Non è azzardato affermare che la struttura operativa è rimasta spesso di tipo post-coloniale, sia pure non senza contributi relativamente apprezzabili allo sviluppo socio-economico delle zone interessate. Tuttavia, la complessità della congiuntura mondiale e la progressiva riduzione dei fondi resi disponibili a favore della cooperazione internazionale, soprattutto nel bilancio dei Paesi sviluppati dell’Occidente, hanno precluso un ampliamento delle prospettive di sviluppo.
L’Africa lapidea può aspettare, sia pure suo malgrado, perché possiede riserve di alto valore tecnologico e cromatico, e di forte consistenza quantitativa, destinate ad essere valorizzate in una logica di esportazione ma prima ancora nelle politiche locali di sviluppo edile. Tuttavia, sarebbe bene comprendere meglio che queste forme di valorizzazione possono essere – non solo nel campo del marmo e della pietra – un discreto antidoto a flussi migratori indiscriminati ed ai problemi che ne derivano nelle economie mature.

Etiopia: sviluppo lapideo per un paese in crescita

Con quasi cento milioni di abitanti, l’Etiopia è uno Stato che si va affermando nello scacchiere africano come una realtà di notevole interesse, attestato da un forte incremento del PIL (intorno agli otto punti), ma condizionato da un sistema economico che ancor oggi è prevalentemente agro-pastorale.
In campo lapideo, pur esprimendo un interscambio di marmi e pietre tuttora limitato, al pari di quanto accade per quelli contigui, l’Etiopia è un Paese che da diversi anni sta manifestando una forte propensione all’acquisto di tecnologie settoriali, giunto ad oltre 30 milioni di dollari nel quadriennio compreso fra il 2013 ed il 2016. In particolare, il 2015 ha visto il massimo storico dell’import etiope di tecnologie, per un valore nell’ordine degli 11 milioni, provenienti dall’Italia nella misura del 68,7 per cento; quanto al 2016, si è registrata una flessione, tutto sommato fisiologica, con acquisti per 6,3 milioni, ed un apporto italiano del 40 per cento, a fronte di una concorrenza cinese momentaneamente prioritaria.
I dati di medio periodo, peraltro, dimostrano che l’Italia ha saputo affermare decisamente la propria qualità, e nello stesso tempo, il proprio “know-how”. Infatti, se è vero che nel 2013 l’Etiopia aveva acquistato macchine ed impianti del lapideo per 5,6 milioni di dollari, e nel 2014 per 7,8 milioni, è ugualmente vero che gli “shares” italiani di questi due anni erano stati rispettivamente del 3,4 e del 2,3 per cento, evidenziando posizioni marginali.

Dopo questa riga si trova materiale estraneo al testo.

(* ===== verification/FloatAdd.v ===== *)
(** * Floating point addition and subtraction

    addFloatSigs and subFloatSigs of Softfloat.v return the correctly rounded sum and
    difference of the magnitudes.  An exact sum is an integer number of smallest
    subnormals, so the reference is [rounds] with denominator 1. *)
From S2P Require Import Prelude Softfloat FloatSpec FloatProps.

(** The operand that keeps its place is even, so jamming the other one is jamming the
    whole sum or difference. *)
Lemma jam_add A B d : 0 <= d -> A mod 2 = 0 -> A + jam B d = jam (A * 2 ^ d + B) d.
Proof.
  intros Hd HA. pose proof (pow2_pos d Hd). apply Z.mod_divide in HA as [k ->]; [|lia].
  rewrite !jam_spec, (Z.add_comm _ B), Z.mod_add, Z.div_add by lia.
  destruct (B mod 2 ^ d =? 0); [lia|]. rewrite Z.div_add by lia. lia.
Qed.

Lemma jam_sub A B d : 0 <= d -> A mod 2 = 0 -> A - jam B d = jam (A * 2 ^ d - B) d.
Proof.
  intros Hd HA. pose proof (pow2_pos d Hd). apply Z.mod_divide in HA as [k ->]; [|lia].
  rewrite !jam_spec by lia. pose proof (Z.div_mod B (2 ^ d) ltac:(lia)) as E.
  pose proof (Z.mod_pos_bound B (2 ^ d) ltac:(lia)) as Hr.
  set (q := B / 2 ^ d) in *. set (r := B mod 2 ^ d) in *.
  destruct (Z.eqb_spec r 0) as [E0|E0].
  - replace (k * 2 * 2 ^ d - B) with ((k * 2 - q) * 2 ^ d) by (rewrite E, E0; ring).
    by rewrite Z_mod_mult, Z.div_mul by lia.
  - assert (k * 2 * 2 ^ d - B = 2 ^ d * (k * 2 - q - 1) + (2 ^ d - r)) as EN by (rewrite E; ring).
    assert (0 <= 2 ^ d - r < 2 ^ d \/ 2 ^ d < 2 ^ d - r <= 0) as Hb by lia.
    rewrite <- (Z.mod_unique _ _ _ _ Hb EN), <- (Z.div_unique _ _ _ _ Hb EN).
    rewrite (proj2 (Z.eqb_neq _ _)) by lia.
    pose proof (Z.div_mod q 2). pose proof (Z.mod_pos_bound q 2).
    pose proof (Z.div_mod (k * 2 - q - 1) 2). pose proof (Z.mod_pos_bound (k * 2 - q - 1) 2). lia.
Qed.

Section AddSub.
Context (f : fmt) (Hf : fmt_ok f).
#[local] Abbreviation W := (2 ^ (fw f - 1)).
#[local] Abbreviation P := (2 ^ ffrac f).
#[local] Abbreviation X := (2 ^ fextra f).
#[local] Abbreviation Y := (2 ^ (fextra f - 1)).

(** The tail of addFloatSigs: one bit of room, or renormalised by one place. *)
Definition add_finish (s e Zs : Z) : Z :=
  let zSig := uw (fw f) (Z.shiftl (uw (fw f) Zs) 1) in
  if W <=? zSig then roundAndPackFloat status_zero f s e (uw (fw f) Zs)
  else roundAndPackFloat status_zero f s (e - 1) zSig.

Lemma even_pow x n : 1 <= n -> (x * 2 ^ n) mod 2 = 0.
Proof using.
  intros. rewrite (pow2_split n) by lia. replace (x * (2 * 2 ^ (n - 1))) with (x * 2 ^ (n - 1) * 2) by ring.
  apply Z_mod_mult.
Qed.

Lemma add_core s e Ma Mb d v :
  s = 0 \/ s = 1 -> P <= Ma < 2 * P -> 0 <= Mb < 2 * P -> 0 <= d <= e - 1 -> e < fexpmax f ->
  v = Ma * 2 ^ (e - 1) + Mb * 2 ^ (e - 1 - d) ->
  exists r, rounds f v 1 r /\ 0 <= r < W /\ add_finish s e (Ma * Y + jam (Mb * Y) d) = s * W + r.
Proof using Hf.
  intros Hs HMa HMb Hd He ->. pose proof (powers f Hf) as (HP & HX & E2 & E1 & E0 & Hh & EX & Hh0).
  pose proof (bias_spec f Hf) as (_ & _ & Hmax & _). unfold add_finish. cbv zeta.
  destruct Hf as [Hfr Hex Hwd _ _ _ _].
  assert (P * Y = 2 ^ (fw f - 3)) as EPY by (rewrite <- Z.pow_add_r by lia; f_equal; lia).
  assert (0 <= jam (Mb * Y) d < 2 ^ (fw f - 2)) as HJ.
  { apply jam_lt; [lia|lia|]. pose proof (pow2_pos d ltac:(lia)). nia. }
  rewrite jam_add by (try apply even_pow; lia).
  replace (Ma * Y * 2 ^ d + Mb * Y) with ((Ma * 2 ^ d + Mb) * Y) by ring.
  set (N := (Ma * 2 ^ d + Mb) * Y). pose proof (pow2_pos d ltac:(lia)) as HD.
  assert (forall c, 0 <= c <= 1 -> (N * 2 ^ c * 2 ^ Z.max 0 (e - c)) * 1 =
    (Ma * 2 ^ (e - 1) + Mb * 2 ^ (e - 1 - d)) * (2 ^ d * 2 ^ (fextra f + Z.max 0 (- (e - c))))) as Hv.
  { intros c Hc. rewrite Z.max_r, Z.max_l, Z.add_0_r by lia. unfold N.
    rewrite Z.mul_1_r, <- !Z.mul_assoc, <- (Z.pow_add_r 2 c) by lia.
    replace (c + (e - c)) with (1 + (d + (e - 1 - d))) by lia.
    replace (e - 1) with (d + (e - 1 - d)) at 2 by lia. rewrite !Z.pow_add_r, <- EX by lia. ring. }
  assert (P * Y <= jam N d < W) as HZ.
  { unfold N. replace ((Ma * 2 ^ d + Mb) * Y) with (Ma * Y * 2 ^ d + Mb * Y) by ring.
    rewrite <- jam_add by (try apply even_pow; lia). nia. }
  rewrite (uw_small (fw f) (jam N d)) by (unfold in_u; nia).
  rewrite Z.shiftl_mul_pow2, Z.pow_1_r, (uw_small (fw f) (jam N d * 2)) by (unfold in_u; nia).
  destruct (Z.leb_spec W (jam N d * 2)) as [HS|HS].
  - edestruct (roundAndPack_spec f Hf s e (jam N d) (N * 2 ^ 0) (2 ^ d)) as (r & Hr & Hr2 & Er);
      [done|lia|lia|done|rewrite Z.pow_0_r, Z.mul_1_r; apply sticky_jam_exact; lia|].
    exists r. split; [|done]. specialize (Hv 0 ltac:(lia)). rewrite Z.sub_0_r in Hv.
    eapply rounds_cross; [| |symmetry in Hv; rewrite Hv; apply Z.mul_comm|exact Hr]; lia.
  - edestruct (roundAndPack_spec f Hf s (e - 1) (jam N d * 2) (N * 2 ^ 1) (2 ^ d)) as (r & Hr & Hr2 & Er);
      [done|lia|nia|done| |].
    { apply (sticky_shiftl _ 1); [lia|]. apply sticky_jam_exact; lia. }
    exists r. split; [|done]. specialize (Hv 1 ltac:(lia)).
    eapply rounds_cross; [| |symmetry in Hv; rewrite Hv; apply Z.mul_comm|exact Hr]; lia.
Qed.

(** ** Renormalisation after a subtraction *)
Lemma clz_spec Zs :
  0 < Zs < W ->
  let c := countLeadingZeros (fw f) Zs - 1 in
  0 <= c <= fw f /\ 2 ^ (fw f - 2) <= Zs * 2 ^ c < W.
Proof using Hf.
  intros HZ. unfold countLeadingZeros. rewrite (proj2 (Z.eqb_neq _ _)) by lia. cbv zeta.
  pose proof (Z.log2_spec Zs ltac:(lia)) as Hl. pose proof (Z.log2_nonneg Zs) as Hn.
  assert (Z.log2 Zs < fw f - 1) by (apply Z.log2_lt_pow2; lia).
  set (l := Z.log2 Zs) in *. replace (fw f - 1 - l - 1) with (fw f - 2 - l) by lia.
  split; [lia|]. rewrite Z.pow_succ_r in Hl by lia. pose proof (pow2_pos (fw f - 2 - l) ltac:(lia)).
  pose proof (pow2_split (fw f - 1)) as E. replace (fw f - 1 - 1) with (fw f - 2) in E by lia.
  rewrite E by (destruct Hf; lia). rewrite (pow2_div l (fw f - 2)) by lia. nia.
Qed.

Lemma norm_core s e N d v :
  s = 0 \/ s = 1 -> 0 <= d <= e - 1 -> e < fexpmax f -> 0 < jam N d < W ->
  N = jam N d * 2 ^ d \/ P * Y <= jam N d ->
  N * 2 ^ (e - 1 - d) = v * X ->
  exists r, rounds f v 1 r /\ 0 <= r < W /\
    normalizeRoundAndPackFloat status_zero f s (e - 1) (jam N d) = s * W + r.
Proof using Hf.
  intros Hs Hd He HZ Hst Hv. pose proof (powers f Hf) as (HP & HX & E2 & E1 & E0 & Hh & EX & Hh0).
  pose proof (bias_spec f Hf) as (_ & _ & Hmax & _). pose proof (clz_spec (jam N d) HZ) as [Hc HZc].
  unfold normalizeRoundAndPackFloat. cbv zeta. set (c := countLeadingZeros (fw f) (jam N d) - 1) in *.
  clearbody c. destruct Hf as [Hfr Hex Hwd _ _ Heb [Hside _]].
  rewrite Z.shiftl_mul_pow2, uw_small by (unfold in_u; lia).
  pose proof (pow2_pos d ltac:(lia)) as HD. pose proof (pow2_pos c ltac:(lia)) as HC.
  edestruct (roundAndPack_spec f Hf s (e - 1 - c) (jam N d * 2 ^ c) (N * 2 ^ c) (2 ^ d)) as (r & Hr & Hr2 & Er);
    [done|lia|lia|done| |].
  - destruct Hst as [E|Hge]; [left; rewrite E at 1; ring|].
    assert (c <= 1) as Hc1.
    { destruct (decide (c <= 1)); [done|]. pose proof (Z.pow_le_mono_r 2 2 c). nia. }
    apply sticky_shiftl; [lia|]. apply sticky_jam_exact; lia.
  - exists r. split; [|done]. eapply rounds_cross; [| | |exact Hr]; [|lia|].
    { apply Z.mul_pos_pos; [done|]. apply pow2_pos. lia. }
    rewrite (Z.pow_add_r 2 (fextra f)) by lia.
    transitivity (v * X * (2 ^ d * 2 ^ Z.max 0 (- (e - 1 - c)))); [ring|].
    rewrite <- Hv, Z.mul_1_l, <- !Z.mul_assoc, <- !Z.pow_add_r by lia. do 2 f_equal. lia.
Qed.

(** ** Finite operands *)
(** The significand and exponent that addition uses: no hidden bit and exponent 1 for
    a subnormal. *)
Definition sig_of (a : Z) : Z := if extractExp f a =? 0 then extractFrac f a else P + extractFrac f a.
Definition exp_of (a : Z) : Z := Z.max 1 (extractExp f a).

Lemma sig_exp a :
  in_u (fw f) a ->
  0 <= sig_of a < 2 * P /\ 1 <= exp_of a /\ fval f a = sig_of a * 2 ^ (exp_of a - 1) /\
  (extractExp f a <> 0 -> P <= sig_of a /\ exp_of a = extractExp f a) /\
  (extractExp f a = 0 -> sig_of a < P /\ exp_of a = 1).
Proof using Hf.
  intros Ha. destruct (fields f Hf a Ha) as (HF & HE & _). unfold sig_of, exp_of, fval.
  destruct (Z.eqb_spec (extractExp f a) 0) as [E|E].
  - rewrite E, Z.max_l, Z.sub_diag, Z.pow_0_r by lia. lia.
  - rewrite Z.max_r by lia. lia.
Qed.

(** A significand placed [n] bits up, with the hidden bit or'ed in. *)
Lemma place n a :
  in_u (fw f) a -> 0 <= n <= fextra f ->
  uw (fw f) (Z.shiftl (extractFrac f a) n) = extractFrac f a * 2 ^ n /\
  Z.lor (extractFrac f a * 2 ^ n) (Z.shiftl 1 (ffrac f + n)) = (P + extractFrac f a) * 2 ^ n /\
  (extractFrac f a * 2 ^ n = 0 <-> extractFrac f a = 0).
Proof using Hf.
  intros Ha Hn. destruct (fields f Hf a Ha) as (HF & _). pose proof (pow2_pos n ltac:(lia)).
  destruct Hf as [Hfr Hex Hwd _ _ _ _]. split; [|split; [|nia]].
  - apply shl_word; [lia|]. split; [lia|]. apply Z.lt_le_trans with P; [lia|].
    apply Z.pow_le_mono_r; lia.
  - rewrite Z.lor_comm, lor_shift_add; [rewrite Z.pow_add_r by lia; ring|lia|].
    unfold in_u. rewrite Z.pow_add_r by lia. nia.
Qed.

Lemma sig_normal a : extractExp f a <> 0 -> sig_of a = P + extractFrac f a.
Proof using. intros E. unfold sig_of. by rewrite (proj2 (Z.eqb_neq _ _)). Qed.

Lemma align n a D c :
  in_u (fw f) a -> 0 <= n <= fextra f ->
  (if extractExp f a =? 0 then (D + c, extractFrac f a * 2 ^ n)
   else (D, Z.lor (extractFrac f a * 2 ^ n) (Z.shiftl 1 (ffrac f + n)))) =
  (D + c * (exp_of a - extractExp f a), sig_of a * 2 ^ n).
Proof using Hf.
  intros Ha Hn. destruct (fields f Hf a Ha) as (_ & HE & _). unfold sig_of, exp_of.
  destruct (Z.eqb_spec (extractExp f a) 0) as [E|E].
  - rewrite E. f_equal. lia.
  - rewrite (proj1 (proj2 (place n a Ha Hn))). f_equal. rewrite Z.max_r by lia. lia.
Qed.

Lemma shift_jam n a d :
  in_u (fw f) a -> 0 <= n <= fextra f -> 0 <= d ->
  shiftRightJamming (fw f) (sig_of a * 2 ^ n) d = jam (sig_of a * 2 ^ n) d.
Proof using Hf.
  intros Ha Hn Hd. apply shiftRightJamming_jam; [apply (fo_pow f Hf)| |done].
  destruct (sig_exp a Ha) as (Hsig & _). pose proof (powers f Hf) as (HP & HX & _ & E1 & E0 & _).
  pose proof (pow2_pos n ltac:(lia)). pose proof (Z.pow_le_mono_r 2 n (fextra f)). unfold in_u. nia.
Qed.

(** A value below 2^(ffrac + 1) is its own encoding. *)
Lemma rounds_exact v : 0 <= v < 2 * P -> rounds f v 1 v.
Proof using Hf.
  intros Hv. pose proof (bias_spec f Hf) as Hb. pose proof (fo_frac f Hf). exists 0, v. unfold nearest_even.
  rewrite !Z.pow_0_r, !Z.add_0_r, Z.pow_add_r by lia.
  assert (v <= fexpmax f * P) by nia. split_and!; lia.
Qed.

(** A significand moved down leaves the hidden bit free. *)
Lemma jam_small n a e :
  in_u (fw f) a -> extractExp f a < e -> 1 <= n ->
  0 <= jam (sig_of a * 2 ^ n) (e - exp_of a) < 2 ^ (ffrac f + n).
Proof using Hf.
  intros Ha He Hn. destruct (sig_exp a Ha) as (Hsa & Hea & _ & Na & Za).
  destruct (fields f Hf a Ha) as (_ & HE & _). pose proof (fo_frac f Hf).
  pose proof (pow2_pos n ltac:(lia)).
  apply jam_lt; [unfold exp_of; lia|lia|]. rewrite Z.pow_add_r by lia. split; [nia|].
  assert (sig_of a < P * 2 ^ (e - exp_of a)); [|nia].
  destruct (decide (extractExp f a = 0)) as [E|E].
  - destruct (Za E) as [? ->]. pose proof (pow2_pos (e - 1) ltac:(lia)). nia.
  - destruct (Na E) as [_ ->]. pose proof (Z.pow_le_mono_r 2 1 (e - extractExp f a)). nia.
Qed.

Lemma jam_hidden n a e :
  in_u (fw f) a -> extractExp f a < e -> 1 <= n ->
  Z.lor (jam (sig_of a * 2 ^ n) (e - exp_of a)) (Z.shiftl 1 (ffrac f + n)) =
  P * 2 ^ n + jam (sig_of a * 2 ^ n) (e - exp_of a).
Proof using Hf.
  intros Ha He Hn. pose proof (fo_frac f Hf).
  rewrite Z.lor_comm, lor_shift_add; [rewrite Z.pow_add_r by lia; ring|lia|].
  by apply jam_small.
Qed.

Lemma add_gt a b s :
  in_u (fw f) a -> in_u (fw f) b -> s = 0 \/ s = 1 ->
  extractExp f a < fexpmax f -> extractExp f b < extractExp f a ->
  exists r, rounds f (fval f a + fval f b) 1 r /\ 0 <= r < W /\
    add_finish s (extractExp f a)
      (sig_of a * Y + jam (sig_of b * Y) (extractExp f a - exp_of b)) = s * W + r.
Proof using Hf.
  intros Ha Hb Hs Hmax Hlt. destruct (fields f Hf b Hb) as (_ & HE & _).
  destruct (sig_exp a Ha) as (Hsa & _ & Va & Na & _). destruct (sig_exp b Hb) as (Hsb & Heb & Vb & Nb & Zb).
  destruct (Na ltac:(lia)) as [Hna Ea].
  assert (exp_of b <= extractExp f a) by (unfold exp_of; lia).
  apply add_core; try lia. rewrite Va, Vb, Ea. do 3 f_equal. lia.
Qed.
(* ===== verification/FloatDiv.v ===== *)
(** * Floating point division

    float32_div divides in 64 bits and float64_div estimates a 128-bit quotient and
    corrects it; both keep enough of the remainder to round correctly, and the
    correction loops end. *)
From S2P Require Import Prelude Softfloat FloatSpec FloatProps.

(** ** Quotients as sticky significands *)
(** A significand at or above the quotient, inside the same cell. *)
Lemma sticky_inside d S N D q c :
  1 <= d -> 0 < D -> q * D <= N < (q + 1) * D ->
  c * 2 ^ (d - 1) < q -> q <= S < (c + 1) * 2 ^ (d - 1) -> sticky d S N D.
Proof.
  intros Hd HD Hq Hc HS. right. exists c. split; [lia|]. set (h := 2 ^ (d - 1)) in *. split.
  - apply Z.lt_le_trans with (q * D); [apply Z.mul_lt_mono_pos_r; lia|lia].
  - apply Z.lt_le_trans with ((q + 1) * D); [lia|apply Z.mul_le_mono_nonneg_r; lia].
Qed.

(** The quotient with "the remainder is not zero" or'ed into its last bit. *)
Lemma sticky_odd d N D q (b : bool) :
  2 <= d -> 0 < D -> q * D <= N < (q + 1) * D -> (b = false <-> N = q * D) ->
  sticky d (Z.lor q (b2z b)) N D.
Proof.
  intros Hd HD Hq Hb. rewrite land_low_bit. destruct b; [|left; by apply Hb].
  assert (N <> q * D) by (rewrite <- Hb; done). right. exists (q / 2 ^ (d - 1)).
  rewrite (pow2_split (d - 1)) in * by lia. pose proof (pow2_pos (d - 1 - 1) ltac:(lia)).
  set (h := 2 ^ (d - 1 - 1)) in *.
  pose proof (Z.div_mod q (2 * h) ltac:(lia)). pose proof (Z.mod_pos_bound q (2 * h) ltac:(lia)).
  set (c := q / (2 * h)) in *. assert (c * (2 * h) <= q < (c + 1) * (2 * h)) as Hc by lia.
  pose proof (Z.div_mod q 2 ltac:(lia)). pose proof (Z.mod_pos_bound q 2 ltac:(lia)). split; [lia|]. split.
  - apply Z.le_lt_trans with (q * D); [apply Z.mul_le_mono_nonneg_r; lia|lia].
  - apply Z.lt_le_trans with ((q + 1) * D); [lia|apply Z.mul_le_mono_nonneg_r; lia].
Qed.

Nel biennio successivo, invece, c’è stato un vero e proprio salto di qualità, con una penetrazione italiana quasi travolgente, a suffragio di una promozione incisiva, ma soprattutto, di una valutazione oggettiva delle prestazioni tecnologiche ottimali da parte delle imprese etiopi.
L’analisi disaggregata evidenzia una propensione maggioritaria all’import delle macchine di levigatura, lucidatura e trattamento delle superfici, con oltre metà del valore acquistato, mentre le tecnologie di segheria e di taglio, pur avendo espresso un volume d’affari apprezzabile, risultano in subordine, al pari dell’impiantistica complementare. Ciò significa che la struttura produttiva etiope è ormai sviluppata, anche alla luce degli investimenti nel momento primario già affettuati in passato.
La mancanza di un flusso rilevante dell’export lapideo, di cui si diceva (ed anche dell’import) significa che le destinazioni del prodotto finito riguardano soprattutto il mercato interno, a fronte di una produzione estrattiva che, in base ai più recenti dati di fonte IGDA, si ragguaglia a 450 mila tonnellate in ragione annua, e quindi, ad una potenzialità di lavorato (nel riferimento convenzionale al manufatto avente spessore di cm. 2) pari ad alcuni milioni di metri quadrati, cui corrisponde un consumo teorico di mezzo metro per abitante, largamente inferiore a quelli europei, ma pur sempre doppio rispetto alla media mondiale. Sono dati che dimostrano l’importanza di questo mercato anche in un’ottica di prospettiva, con particolare riferimento alle potenzialità di sviluppo dell’export, sinora condizionate dalle difficili condizioni infrastrutturali, in primis dei trasporti.
L’Etiopia, in effetti, possiede riserve accertate di significativa consistenza, e talvolta, di buona tradizione (come emerge dal fatto che siano stati oggetto di specifico interesse già da tempi remoti e di valutazione positiva anche da parte dello Scamozzi), che evidenziano l’idoneità di questo Paese a tradurre in fatti concreti le vecchie raccomandazioni di fonte internazionale circa l’opportunità di promuovere politiche di sviluppo del lapideo. Ecco un caso emblematico di possibile cooperazione fra l’investimento di capitale estero e l’intrapresa locale, non senza il supporto di auspicabili interventi pubblici finalizzati ad implementare il livello socio-economico del Paese.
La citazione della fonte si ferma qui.